Exercise brief:
Every line from the one with "else if negb (token_char input) then no" through the end of the records below should be restated word for word, and nothing outside that span.
____________________
(* ===== verification/Trigonometry.v ===== *)
(** * Util/TrigonometryTables.h, Util/compute_angle.cpp, Util/Azimuth.h

    Angles between roads, with a table of arc tangents, and the names of the
    points of the compass. *)

From Stdlib Require Import Floats.SpecFloat Strings.String.
From S2P Require Import Prelude Float32 Text Geometry.
(** The headers the parser looks at, when the next line starts. *)
Definition note_header (h : Header) (req : Request) (ct : CompressionType) : Request * CompressionType :=
  let ct1 :=
    if bool_decide (h_name h = lit "Accept-Encoding") then
      let ct0 := if contains (lit "deflate") (h_value h) then deflateRFC1951 else ct in
      if contains (lit "gzip") (h_value h) then gzipRFC1952 else ct0
    else ct in
  let req1 :=
    if bool_decide (lit "Referer" = h_name h) then MkRequest (req_uri req) (h_value h) (req_agent req) else req in
  let req2 :=
    if bool_decide (lit "User-Agent" = h_name h) then MkRequest (req_uri req1) (req_referrer req1) (h_value h) else req1 in
  (req2, ct1).

Definition push_uri (req : Request) (c : N) : Request :=
  MkRequest (req_uri req ++ [c]) (req_referrer req) (req_agent req).

(** The states of the header lines and the end of the request. *)
Definition consume_header (p : RequestParser) (req : Request) (input : N) (ct : CompressionType) : answer :=
  let go s := (None, MkRequestParser s (header p), req, ct) in
  let stay := (None, p, req, ct) in
  let no := (Some false, p, req, ct) in
  match state_ p with
  | header_line_start =>
      let '(req', ct') := note_header (header p) req ct in
      if (input =? 13)%N then (None, MkRequestParser expecting_newline_3 (header p), req', ct')
      else if negb (token_char input) then (Some false, p, req', ct')
      else
        let h := Header_Clear (header p) in
        (None, MkRequestParser header_name (MkHeader (h_name h ++ [input]) (h_value h)), req', ct')
  | header_lws =>
      if (input =? 13)%N then go expecting_newline_2
      else if ((input =? 32) || (input =? 9))%N then stay
      else if isCTL input then no else go header_value
  | header_name =>
      if (input =? 58)%N then go space_before_header_value
      else if negb (token_char input) then no
      else (None, MkRequestParser header_name (MkHeader (h_name (header p) ++ [input]) (h_value (header p))), req, ct)
  | space_before_header_value => if (input =? 32)%N then go header_value else no
  | header_value =>
      if (input =? 13)%N then go expecting_newline_2
      else if isCTL input then no
      else (None, MkRequestParser header_value (MkHeader (h_name (header p)) (h_value (header p) ++ [input])), req, ct)
  | expecting_newline_2 => if (input =? 10)%N then go header_line_start else no
  | _ => (Some (input =? 10)%N, p, req, ct)
  end.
____________________
Solution below:
      else if negb (token_char input) then no
      else (None, MkRequestParser header_name (MkHeader (h_name (header p) ++ [input]) (h_value (header p))), req, ct)
  | space_before_header_value => if (input =? 32)%N then go header_value else no
  | header_value =>
      if (input =? 13)%N then go expecting_newline_2
      else if isCTL input then no
      else (None, MkRequestParser header_value (MkHeader (h_name (header p)) (h_value (header p) ++ [input])), req, ct)
  | expecting_newline_2 => if (input =? 10)%N then go header_line_start else no
  | _ => (Some (input =? 10)%N, p, req, ct)
  end.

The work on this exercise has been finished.